▶ Problem requirements: Find the line with "Definition ex_cast (b" in the entries below. Repeat it, every following line, and the line with "Definition ex_fresh : bytes", exactly and with nothing added.
-- Provided entries follows --
Lemma unref_spec l (s s' : TS) : unref l s = Ret tt s' →
  frame s' = frame s ∧ heap s' = close_those (λ i, bool_decide (i ∈ l) && negb (referenced i s)) (heap s).
Proof.
  revert s. induction l as [|i l IH]; intros s Hr; cbn [unref] in Hr.
  - injection Hr as <-. split; [done|]. apply list_eq. intros j. rewrite lookup_close_those.
    rewrite (bool_decide_eq_false_2 (j ∈ [])) by apply not_elem_of_nil. simpl. by destruct (heap s !! j).
  - rewrite bind_gets in Hr. apply bind_Ret_inv in Hr as ([]&s1&Hr1&Hr). apply IH in Hr as [Hf Hh].
    assert (frame s1 = frame s ∧ heap s1 = close_those (λ j, bool_decide (j = i) && negb (referenced j s)) (heap s)) as [Hf1 Hh1].
    { destruct (referenced i s) eqn:Ei.
      - injection Hr1 as <-. split; [done|]. apply list_eq. intros j. rewrite lookup_close_those.
        destruct (heap s !! j); [|done]. simpl. case_bool_decide; [subst j; by rewrite Ei|done].
      - apply bind_Ret_inv in Hr1 as (b&s2&Hr1&Hr2). injection Hr2 as <-.
        destruct (run_on_some _ _ _ _ _ Hr1) as (o&Ho).
        destruct (run_on_ht _ _ _ _ _ o _ Hr1 Ho (close_ht o)) as (o'&[-> _]&Hh'&Hf'). split; [done|].
        apply list_eq. intros j. rewrite Hh', lookup_close_those. case_bool_decide as Hj.
        + subst j. rewrite Ei, list_lookup_insert_eq by (by eapply lookup_lt_Some). by rewrite Ho.
        + rewrite list_lookup_insert_ne by done. by destruct (heap s !! j). }
    split; [congruence|]. apply list_eq. intros j. rewrite Hh, Hh1, !lookup_close_those.
    rewrite (referenced_frame s s1) by done.
    destruct (heap s !! j) as [o|]; [|done]. simpl. f_equal.
    destruct (referenced j s); [by rewrite !andb_false_r|]. rewrite !andb_true_r.
    destruct (decide (j = i)) as [->|Hne].
    + rewrite (bool_decide_eq_true_2 (i = i)), (bool_decide_eq_true_2 (i ∈ i :: l)) by (done || by left).
      by case_bool_decide.
    + rewrite (bool_decide_eq_false_2 (j = i)) by done. by rewrite (bool_decide_ext (j ∈ i :: l) (j ∈ l)) by set_solver.
Qed.

(** Nothing refers to objects that do not exist. *)
Definition wf (s : TS) : Prop := ∀ i, referenced i s = true → (i < length (heap s))%nat.

Lemma bind_alloc {A} o (k : nat → M TS A) (s : TS) :
  (alloc o ≫= k) s = k (length (heap s)) (set_heap (heap s ++ [o]) (ts_thr s) s).
Proof. done. Qed.
(** [recv_body] on a buffer that starts with the [post] bytes after the
    headers. *)
Lemma recv_body_spec data post L s :
  st_ok s → take (length post) data = post → 0 < L < 2 ^ 31 → can_alloc L = true →
  ∃ b s', recv_body can_alloc data (Z.of_nat (length post)) L s = Ret b s' ∧ st_ok s' ∧ st_out s' = st_out s ∧
    match b with
    | Some body => body = take (Z.to_nat L) (post ++ st_in s) ∧ Z.of_nat (length body) = L ∧
        st_in s' = drop (Z.to_nat L - length post) (st_in s)
    | None => Z.of_nat (length post) < L
    end.
Proof.
  intros Hok Hpost HL Hca. unfold recv_body. rewrite Hca. cbn [negb]. cbv zeta.
  destruct (Z.leb_spec (Z.of_nat (length post)) L) as [Hle|Hgt].
  - rewrite Nat2Z.id, Hpost.
    destruct (Z.ltb_spec 0 (L - Z.of_nat (length post))) as [Hlt|Hge].
    + destruct (readFixSize_ok (L - Z.of_nat (length post)) s) as (r&d&s1&Hr&Hok1&Ho&Hi&Hd); [done|lia|].
      mstep Hr. cbn [fst snd]. destruct Hd as [[-> Hd]|[Hr0 Hd]].
      * rewrite (proj2 (Z.leb_gt _ _)) by lia. eexists _, s1. split; [reflexivity|]. split; [done|]. split; [done|].
        replace (Z.to_nat _) with 0%nat by lia. simpl replicate. rewrite app_nil_r, Hi, length_app.
        split_and!; [|lia|by replace (Z.to_nat L - length post)%nat with (length d) by lia; rewrite drop_app_length].
        rewrite app_assoc. symmetry.
        replace (Z.to_nat L) with (length (post ++ d)) by (rewrite length_app; lia). apply take_app_length.
      * rewrite (proj2 (Z.leb_le _ _)) by lia. destruct (law_close s1 Hok1) as (s2&Hc&Hok2&_&Ho2). mstep Hc.
        exists None, s2. split; [reflexivity|]. split; [done|]. split; [congruence|lia].
    + exists (Some post), s. split; [reflexivity|]. split; [done|]. split; [done|].
      replace (Z.to_nat L) with (length post) by lia. rewrite take_app_length, Nat.sub_diag.
      split_and!; done || lia.
  - rewrite swrap_id by (done || unfold signed_in; lia). rewrite (proj2 (Z.ltb_ge 0 _)) by lia.
    eexists _, s. split; [reflexivity|]. split; [done|]. split; [done|].
    assert (take (Z.to_nat L) data = take (Z.to_nat L) post) as ->
      by (rewrite <- Hpost, take_take; f_equal; lia).
    rewrite take_app_le by lia. split; [done|]. split; [rewrite length_take; lia|].
    by replace (Z.to_nat L - length post)%nat with 0%nat by lia.
Qed.

Lemma recv_request_ok fuel s s1 m path query frag v hs post (Hok : st_ok s)
    (Hbuff : 0 < buff_size < 2 ^ 31) (Hfresh : Z.of_nat (length fresh) = buff_size)
    (Hca : ∀ n, n < 2 ^ 31 → can_alloc n = true) (Hhd : p_header_done prior = false)
    (Hm : parseable m) (Hp : path_ok path = true) (Hq : opt_ok query = true)
    (Hf : opt_ok frag = true) (Hv : v = 16 ∨ v = 17) (Hhs : Forall (λ x, field_ok x = true) hs)
    (HL : announced hs < 2 ^ 31)
    (Hread : let t := request_text m path query frag v hs ++ post in
       st_read buff_size s = Ret (Z.of_nat (length t), t) s1) :
  ∃ o s', recvRequest lexical_cast can_alloc buff_size fresh prior (S fuel) s = Ret o s' ∧
    st_ok s' ∧ st_out s' = st_out s ∧
    match o with
    | Some req =>
        ∃ body, req = init (setBody body (parsed_request m path query frag v hs (new_HttpRequest 17 true))) ∧
          body = take (Z.to_nat (announced hs)) (post ++ st_in s1) ∧
          Z.of_nat (length body) = Z.max 0 (announced hs) ∧
          st_in s' = drop (Z.to_nat (announced hs) - length post) (st_in s1)
    | None => Z.of_nat (length post) < announced hs
    end.
Proof.
  cbv zeta in Hread. set (t := request_text m path query frag v hs) in *.
  assert (0 < length t)%nat as Ht by (unfold t, request_text; rewrite length_app, length_cons; lia).
  destruct (law_read buff_size s Hok) as (r&d&s1'&Hr&Hok1&Ho&_&_&Hle&_); [lia|]. rewrite Hread in Hr.
  injection Hr as <- <- <-.
  assert (splice 0 (t ++ post) fresh = (t ++ post) ++ drop (length (t ++ post)) fresh) as Hmem by done.
  destruct (execute_request (splice 0 (t ++ post) fresh) post (drop (length (t ++ post)) fresh)
    m path query frag v hs prior) as (mem'&p&He&Htk&_&Hfin&Herr&Hd); try done.
  { rewrite length_splice; lia. }
  fold t in He. unfold recvRequest. rewrite (Hca buff_size) by lia. cbn [negb recv_loop].
  rewrite Z.sub_0_r, wrap_id by (unfold unsigned_in; lia). rewrite bind_assoc. mstep Hread. cbn [fst snd].
  rewrite (proj2 (Z.leb_gt _ 0)) by (rewrite length_app; lia).
  rewrite Z.add_0_r, (proj2 (Z.leb_gt (2 ^ 31) _)) by lia.
  rewrite (wrap_id 64 (Z.of_nat _)) by (unfold unsigned_in; lia).
  rewrite bind_assoc. mstep (with_object_ret _ _ _ _ s1 He). cbv beta iota.
  rewrite Herr. replace (_ - Z.of_nat (length t)) with (Z.of_nat (length post))
    by (rewrite length_app; lia).
  rewrite length_app in Hle.
  rewrite (wrap_id 64) by (unfold unsigned_in; lia). rewrite (swrap_id 32 (Z.of_nat _)) by (unfold signed_in; lia).
  rewrite (swrap_id 32 buff_size) by (unfold signed_in; lia).
  rewrite (proj2 (Z.eqb_neq _ buff_size)) by lia. rewrite Hfin. cbn [negb Z.eqb]. rewrite bind_mret.
  cbv zeta. rewrite (content_length_announced p m path query frag v hs Hd), Hd.
  destruct (Z.ltb_spec 0 (announced hs)) as [Hpos|Hneg].
  - destruct (recv_body_spec mem' post (announced hs) s1) as (b&s2&Hb&Hok2&Ho2&Hbody); [done|done|lia|apply Hca; lia|].
    mstep Hb. eexists _, s2. split; [reflexivity|]. split; [done|]. split; [congruence|].
    destruct b as [body|]; [|done]. exists body. split; [done|].
    rewrite Z.max_r by lia. done.
  - eexists _, s1. split; [reflexivity|]. split; [done|]. split; [done|]. exists [].
    replace (Z.to_nat (announced hs)) with 0%nat by lia. rewrite Z.max_l by lia. split_and!; try done.
    f_equal. destruct (parsed_request_fields m path query frag v hs []) as (_&_&_&_&_&Hbd&_).
    destruct (parsed_request _ _ _ _ _ _ _). simpl in *. by rewrite <- Hbd.
Qed.

End recv_request.

(** ** Examples *)

(** Decimal numbers, as [boost::lexical_cast<uint64_t>] reads them. *)
Definition ex_cast (b : bytes) : option Z :=
  if bool_decide (b ≠ []) && forallb (λ c, (48 <=? code c) && (code c <=? 57)) b
  then Some (digits_value b) else None.

Definition ex_alloc (n : Z) : bool := n <? 2 ^ 40.
Definition ex_fresh : bytes := replicate 100 (chr 0).
Definition ex_post_text : bytes :=
  request_text POST (str "/a") None None 17 [(str "content-length", str "6")].

(** Part of the body comes with the headers. *)
Definition ex_session : SocketStream wire :=
  mkSocketStream (Some (Wire [ex_post_text ++ str "ab"; str "cde"; str "fgh"] [] 10 true)) true.


(** A connection that asks for two pages and then stops. *)
Definition ex_get : bytes := request_text GET (str "/x") None None 17 [(str "connection", str "close")].
Definition ex_client : SocketStream wire :=
  mkSocketStream (Some (Wire [ex_get; ex_get] [] 1000 true)) true.
Definition ex_handle (keepalive : bool) : res (SocketStream wire) () :=
  handleClient ex_cast ex_alloc 100 ex_fresh zero_memory (λ _ _, false) 200 keepalive
    new_ServletDispatch ex_client.
Definition ex_404 : bytes :=
  rs_dump (rs_setBody RSP_BODY (rs_setHeader (str "Server") (str "megalo/1.0.0")
    (rs_setHeader (str "Content-type") (str "text/html") (rs_setStatus 404 (new_HttpResponse 17 true))))).


(** The request asks to close the connection; the loop looks at [m_isKeepalive]
    alone and goes on. *)
Example keepalive_ignores_close :
  match ex_handle true with Ret _ s' => st_out s' = ex_404 ++ ex_404 | _ => False end.
Proof. vm_compute. reflexivity. Qed.

(** A request whose headers come in two segments stops the process. *)
Example split_headers_abort :
  recvRequest ex_cast ex_alloc 100 ex_fresh zero_memory 9
    (mkSocketStream (Some (Wire [take 36 ex_get; drop 36 ex_get] [] 10 true)) true) = Crash AssertFailed.
Proof. vm_compute. reflexivity. Qed.

(** Two requests in one segment: the second is lost. *)
Example pipelined_request_lost :
  match recvRequest ex_cast ex_alloc 200 (replicate 200 (chr 0)) zero_memory 9
    (mkSocketStream (Some (Wire [ex_get ++ ex_get] [] 10 true)) true) with
  | Ret (Some _) s' => st_in s' = []
  | _ => False
  end.
Proof. vm_compute. reflexivity. Qed.
(** C9: the handler ignores its argument.  For any two load events the
    bodies are the same computation, and run in the same world they give
    the same result, redirect signal included. *)
Theorem load_ignores_event (ev1 ev2 : LoadEvent) (w : World) :
  TutorialIndex.load ev1 = TutorialIndex.load ev2
  /\ run (TutorialIndex.load ev1) w = run (TutorialIndex.load ev2) w
  /\ settled (run (TutorialIndex.load ev1) w)
     = settled (run (TutorialIndex.load ev2) w).
Proof. rewrite !load_body. repeat split. Qed.

(** C10: the destination is a strict path-extension of the source.  The
    single rule's target is its source ['/docs/tutorials/nextjs'] followed
    by ['/step-1']: the source is a proper prefix of the target, so the
    target cannot be the source. *)
Theorem first_step_extends_tutorial_route (ev : LoadEvent) (w : World) :
  exists r : RedirectRule,
    redirect_rules ev w = [r]
    /\ source r = "/docs/tutorials/nextjs"
    /\ target r = source r +:+ "/step-1"
    /\ String.prefix (source r) (target r) = true
    /\ (String.length (source r) < String.length (target r))%nat
    /\ target r <> source r.
Proof.
  exists tutorial_rule. rewrite tutorial_rules.
  assert (Hext : target tutorial_rule = source tutorial_rule +:+ "/step-1")
    by reflexivity.
  split; [reflexivity |]. split; [reflexivity |]. split; [exact Hext |].
  rewrite Hext. split; [apply prefix_append |].
  split; [rewrite length_append; simpl; lia |].
  apply append_nonempty_neq. discriminate.
Qed.

(** ** The rule table *)

(** The table built from the repository's rules resolves the tutorial
    index to the signal the handler throws. *)
Lemma resolve_tutorial_route (ev : LoadEvent) (w : World) :
  resolve (table_of_rules (redirect_rules ev w)) tutorial_route
  = Jump (mkSignal first_step_route Temporary).
Proof.
  rewrite tutorial_rules. unfold resolve, table_of_rules.
  cbn [omap list_omap entry_of_rule tutorial_rule rule_status source target
       classify Z.eqb Pos.eqb mbind option_bind list_to_map foldr uncurry
       fst snd].
  now rewrite lookup_insert_eq.
Qed.

(** A source with a rule resolves to that rule's signal. *)
Lemma resolve_mapped (table : gmap string (string * Classification))
    (src dest : string) (cls : Classification) :
  table !! src = Some (dest, cls) ->
  resolve table src = Jump (mkSignal dest cls).
Proof. intros H. unfold resolve. now rewrite H. Qed.

(** C7: in a rule table, resolving a source route that has no rule yields
    [UnmappedRoute]: not a jump, not a silent no-op, not an unhandled
    fault. *)
Theorem resolve_absent_is_unmapped
    (table : gmap string (string * Classification)) (src : string) :
  table !! src = None ->
  resolve table src = UnmappedRoute
  /\ resolve table src <> SilentNoOp
  /\ resolve table src <> UnhandledFault
  /\ forall s, resolve table src <> Jump s.
Proof.
  intros Habsent. unfold resolve. rewrite Habsent.
  split; [reflexivity |]. split; [discriminate |]. split; discriminate.
Qed.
-- Provided entries concluded --
▶ Answer for this exercise:
Definition ex_cast (b : bytes) : option Z :=
  if bool_decide (b ≠ []) && forallb (λ c, (48 <=? code c) && (code c <=? 57)) b
  then Some (digits_value b) else None.

Definition ex_alloc (n : Z) : bool := n <? 2 ^ 40.
Definition ex_fresh : bytes := replicate 100 (chr 0).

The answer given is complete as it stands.